**Extracted material**
↓↓↓

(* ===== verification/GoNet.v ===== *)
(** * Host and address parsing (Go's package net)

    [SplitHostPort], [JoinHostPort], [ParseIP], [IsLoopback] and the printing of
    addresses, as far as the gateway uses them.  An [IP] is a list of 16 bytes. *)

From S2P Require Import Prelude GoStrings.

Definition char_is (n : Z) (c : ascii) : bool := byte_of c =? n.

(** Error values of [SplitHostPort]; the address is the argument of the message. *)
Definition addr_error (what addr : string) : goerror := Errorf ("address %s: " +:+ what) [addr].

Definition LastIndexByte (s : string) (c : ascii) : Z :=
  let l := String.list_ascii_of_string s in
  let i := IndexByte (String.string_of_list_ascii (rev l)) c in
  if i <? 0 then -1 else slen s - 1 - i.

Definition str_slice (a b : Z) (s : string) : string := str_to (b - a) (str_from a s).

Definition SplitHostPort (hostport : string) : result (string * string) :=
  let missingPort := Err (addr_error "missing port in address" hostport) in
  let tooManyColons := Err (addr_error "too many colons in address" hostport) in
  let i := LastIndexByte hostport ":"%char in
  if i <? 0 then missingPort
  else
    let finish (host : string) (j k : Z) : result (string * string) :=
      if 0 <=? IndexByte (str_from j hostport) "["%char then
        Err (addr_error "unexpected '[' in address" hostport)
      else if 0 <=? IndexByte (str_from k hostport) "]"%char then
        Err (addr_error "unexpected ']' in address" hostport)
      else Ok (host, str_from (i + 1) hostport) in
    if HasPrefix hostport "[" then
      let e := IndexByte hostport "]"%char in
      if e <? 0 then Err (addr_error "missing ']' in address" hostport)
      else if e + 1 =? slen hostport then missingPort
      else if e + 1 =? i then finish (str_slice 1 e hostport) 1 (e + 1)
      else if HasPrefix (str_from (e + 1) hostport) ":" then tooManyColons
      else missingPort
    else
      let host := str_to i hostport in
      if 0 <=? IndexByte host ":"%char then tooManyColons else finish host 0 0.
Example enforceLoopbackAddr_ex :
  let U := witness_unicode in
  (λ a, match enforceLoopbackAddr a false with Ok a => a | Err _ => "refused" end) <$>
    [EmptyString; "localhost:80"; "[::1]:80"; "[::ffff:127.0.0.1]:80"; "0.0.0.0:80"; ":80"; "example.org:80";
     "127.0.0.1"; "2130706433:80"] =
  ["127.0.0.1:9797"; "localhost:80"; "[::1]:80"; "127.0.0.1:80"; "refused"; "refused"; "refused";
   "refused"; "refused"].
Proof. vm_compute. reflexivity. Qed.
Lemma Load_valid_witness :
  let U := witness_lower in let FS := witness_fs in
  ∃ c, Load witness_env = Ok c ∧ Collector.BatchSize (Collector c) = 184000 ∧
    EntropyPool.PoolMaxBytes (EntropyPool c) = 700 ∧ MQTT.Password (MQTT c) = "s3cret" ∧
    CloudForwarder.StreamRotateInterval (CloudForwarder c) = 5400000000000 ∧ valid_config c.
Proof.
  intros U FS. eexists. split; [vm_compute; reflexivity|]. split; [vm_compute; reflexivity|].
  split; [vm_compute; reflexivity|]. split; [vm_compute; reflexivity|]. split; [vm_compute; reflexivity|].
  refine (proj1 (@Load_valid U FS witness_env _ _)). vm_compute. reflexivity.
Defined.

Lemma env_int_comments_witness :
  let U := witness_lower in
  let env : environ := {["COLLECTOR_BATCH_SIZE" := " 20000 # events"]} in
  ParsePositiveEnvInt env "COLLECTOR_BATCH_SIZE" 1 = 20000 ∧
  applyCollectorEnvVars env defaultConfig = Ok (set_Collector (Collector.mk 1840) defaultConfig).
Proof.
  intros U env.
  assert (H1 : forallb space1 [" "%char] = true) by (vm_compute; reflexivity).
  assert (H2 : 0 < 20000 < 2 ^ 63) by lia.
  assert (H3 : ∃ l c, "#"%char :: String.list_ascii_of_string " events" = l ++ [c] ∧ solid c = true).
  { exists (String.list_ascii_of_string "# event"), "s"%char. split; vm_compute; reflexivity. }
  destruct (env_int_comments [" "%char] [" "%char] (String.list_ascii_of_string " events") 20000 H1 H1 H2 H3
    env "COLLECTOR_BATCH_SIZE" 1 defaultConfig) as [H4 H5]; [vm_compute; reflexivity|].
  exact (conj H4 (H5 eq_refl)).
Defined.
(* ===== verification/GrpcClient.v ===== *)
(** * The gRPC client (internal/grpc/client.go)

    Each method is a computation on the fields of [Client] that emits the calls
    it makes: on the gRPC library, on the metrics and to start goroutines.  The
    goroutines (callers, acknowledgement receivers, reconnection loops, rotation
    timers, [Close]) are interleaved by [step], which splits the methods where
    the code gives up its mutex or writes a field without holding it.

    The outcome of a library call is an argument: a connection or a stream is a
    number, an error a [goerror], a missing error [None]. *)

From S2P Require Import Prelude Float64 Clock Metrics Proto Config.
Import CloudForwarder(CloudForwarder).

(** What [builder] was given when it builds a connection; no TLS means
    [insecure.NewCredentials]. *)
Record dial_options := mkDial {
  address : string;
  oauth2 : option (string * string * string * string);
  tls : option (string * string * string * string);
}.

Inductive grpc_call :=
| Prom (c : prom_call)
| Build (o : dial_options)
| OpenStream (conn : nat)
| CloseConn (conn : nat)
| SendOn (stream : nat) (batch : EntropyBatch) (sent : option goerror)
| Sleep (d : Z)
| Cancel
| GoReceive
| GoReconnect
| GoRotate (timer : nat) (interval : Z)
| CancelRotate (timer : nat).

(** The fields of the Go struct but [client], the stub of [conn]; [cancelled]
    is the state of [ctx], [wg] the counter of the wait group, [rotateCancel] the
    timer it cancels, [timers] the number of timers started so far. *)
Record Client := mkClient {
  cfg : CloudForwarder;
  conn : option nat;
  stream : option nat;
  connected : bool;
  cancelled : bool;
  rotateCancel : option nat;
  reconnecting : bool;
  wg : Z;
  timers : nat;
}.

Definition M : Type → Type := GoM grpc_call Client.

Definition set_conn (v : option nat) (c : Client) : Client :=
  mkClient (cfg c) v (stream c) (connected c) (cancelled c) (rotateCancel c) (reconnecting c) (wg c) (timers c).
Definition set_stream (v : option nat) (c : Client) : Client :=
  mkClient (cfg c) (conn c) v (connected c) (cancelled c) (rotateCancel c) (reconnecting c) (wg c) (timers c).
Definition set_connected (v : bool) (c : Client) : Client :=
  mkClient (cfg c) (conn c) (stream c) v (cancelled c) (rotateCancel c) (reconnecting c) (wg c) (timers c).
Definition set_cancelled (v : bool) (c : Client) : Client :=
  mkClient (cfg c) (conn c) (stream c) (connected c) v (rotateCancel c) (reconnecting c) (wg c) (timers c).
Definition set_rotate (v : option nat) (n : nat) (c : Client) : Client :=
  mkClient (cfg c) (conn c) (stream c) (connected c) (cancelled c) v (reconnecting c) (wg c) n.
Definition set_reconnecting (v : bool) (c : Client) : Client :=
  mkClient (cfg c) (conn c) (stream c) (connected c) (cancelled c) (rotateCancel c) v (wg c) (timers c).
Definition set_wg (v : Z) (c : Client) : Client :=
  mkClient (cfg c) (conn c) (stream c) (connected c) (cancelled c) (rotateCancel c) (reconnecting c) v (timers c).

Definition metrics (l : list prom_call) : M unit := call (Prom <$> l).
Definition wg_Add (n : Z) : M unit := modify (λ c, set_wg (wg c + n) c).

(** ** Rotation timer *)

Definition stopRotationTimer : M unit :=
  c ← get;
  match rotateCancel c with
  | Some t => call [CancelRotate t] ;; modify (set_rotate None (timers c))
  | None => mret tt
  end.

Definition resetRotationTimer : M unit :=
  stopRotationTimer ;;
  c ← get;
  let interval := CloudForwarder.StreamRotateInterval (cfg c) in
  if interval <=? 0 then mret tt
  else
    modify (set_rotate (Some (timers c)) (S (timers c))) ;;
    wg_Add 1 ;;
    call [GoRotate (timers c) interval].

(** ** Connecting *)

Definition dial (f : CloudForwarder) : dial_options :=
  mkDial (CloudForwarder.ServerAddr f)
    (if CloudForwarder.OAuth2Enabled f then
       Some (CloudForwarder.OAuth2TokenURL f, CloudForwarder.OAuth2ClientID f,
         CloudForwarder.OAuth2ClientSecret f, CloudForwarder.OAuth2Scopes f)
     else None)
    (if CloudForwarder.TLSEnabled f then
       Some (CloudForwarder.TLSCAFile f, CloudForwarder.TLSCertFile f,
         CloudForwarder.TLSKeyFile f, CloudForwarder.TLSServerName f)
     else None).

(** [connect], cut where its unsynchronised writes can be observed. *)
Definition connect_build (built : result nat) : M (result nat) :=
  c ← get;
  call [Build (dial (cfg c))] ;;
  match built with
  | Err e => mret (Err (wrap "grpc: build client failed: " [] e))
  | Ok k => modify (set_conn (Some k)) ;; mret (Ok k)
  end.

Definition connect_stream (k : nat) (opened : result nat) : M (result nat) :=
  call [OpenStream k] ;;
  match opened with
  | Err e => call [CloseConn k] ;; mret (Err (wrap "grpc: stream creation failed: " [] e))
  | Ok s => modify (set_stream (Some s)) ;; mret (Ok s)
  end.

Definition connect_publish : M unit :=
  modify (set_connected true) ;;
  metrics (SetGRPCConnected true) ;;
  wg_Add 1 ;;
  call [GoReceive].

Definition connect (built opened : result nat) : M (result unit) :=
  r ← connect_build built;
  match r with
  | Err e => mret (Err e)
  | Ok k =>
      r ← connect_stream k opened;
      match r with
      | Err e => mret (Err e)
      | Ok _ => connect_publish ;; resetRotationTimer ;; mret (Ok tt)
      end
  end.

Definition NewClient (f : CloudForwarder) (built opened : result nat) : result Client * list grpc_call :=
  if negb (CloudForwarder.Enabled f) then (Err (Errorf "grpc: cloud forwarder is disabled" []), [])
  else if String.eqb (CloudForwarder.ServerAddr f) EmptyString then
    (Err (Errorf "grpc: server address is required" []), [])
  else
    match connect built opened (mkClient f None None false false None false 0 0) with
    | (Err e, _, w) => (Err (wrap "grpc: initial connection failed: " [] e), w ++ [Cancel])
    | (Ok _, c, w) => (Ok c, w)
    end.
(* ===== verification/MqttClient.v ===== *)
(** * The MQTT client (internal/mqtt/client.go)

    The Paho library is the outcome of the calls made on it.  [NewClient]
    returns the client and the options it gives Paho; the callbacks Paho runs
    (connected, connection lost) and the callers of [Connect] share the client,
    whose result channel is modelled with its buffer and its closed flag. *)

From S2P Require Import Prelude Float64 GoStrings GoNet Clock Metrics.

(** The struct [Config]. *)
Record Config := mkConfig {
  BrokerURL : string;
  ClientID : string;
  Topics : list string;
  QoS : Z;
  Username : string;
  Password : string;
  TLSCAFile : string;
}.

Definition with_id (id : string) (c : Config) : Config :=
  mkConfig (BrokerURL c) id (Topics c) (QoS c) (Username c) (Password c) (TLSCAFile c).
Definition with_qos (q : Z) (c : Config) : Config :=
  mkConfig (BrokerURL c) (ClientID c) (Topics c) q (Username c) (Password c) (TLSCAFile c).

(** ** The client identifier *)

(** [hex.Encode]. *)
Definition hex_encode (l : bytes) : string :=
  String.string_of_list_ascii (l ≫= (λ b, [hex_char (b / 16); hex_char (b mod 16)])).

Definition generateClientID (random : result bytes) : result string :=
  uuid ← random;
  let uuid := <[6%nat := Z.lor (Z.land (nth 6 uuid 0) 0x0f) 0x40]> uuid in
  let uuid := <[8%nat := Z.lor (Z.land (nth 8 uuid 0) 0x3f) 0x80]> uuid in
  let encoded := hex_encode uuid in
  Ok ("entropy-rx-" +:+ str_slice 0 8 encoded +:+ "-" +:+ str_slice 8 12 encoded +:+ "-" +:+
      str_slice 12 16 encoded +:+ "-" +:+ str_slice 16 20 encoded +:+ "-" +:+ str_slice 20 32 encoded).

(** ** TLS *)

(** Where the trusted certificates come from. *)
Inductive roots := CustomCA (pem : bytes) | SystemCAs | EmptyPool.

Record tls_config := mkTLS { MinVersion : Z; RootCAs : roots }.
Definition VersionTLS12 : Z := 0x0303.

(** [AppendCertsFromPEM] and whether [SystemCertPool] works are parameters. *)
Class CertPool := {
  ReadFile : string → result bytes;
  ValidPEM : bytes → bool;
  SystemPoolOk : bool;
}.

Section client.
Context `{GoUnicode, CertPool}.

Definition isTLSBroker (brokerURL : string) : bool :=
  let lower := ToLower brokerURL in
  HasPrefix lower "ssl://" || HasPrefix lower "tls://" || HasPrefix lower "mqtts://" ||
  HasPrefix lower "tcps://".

↑↑↑

When a line in the records above holds "internal", that line is to be reported.

(** * The gRPC client (internal/grpc/client.go)
(** * The MQTT client (internal/mqtt/client.go)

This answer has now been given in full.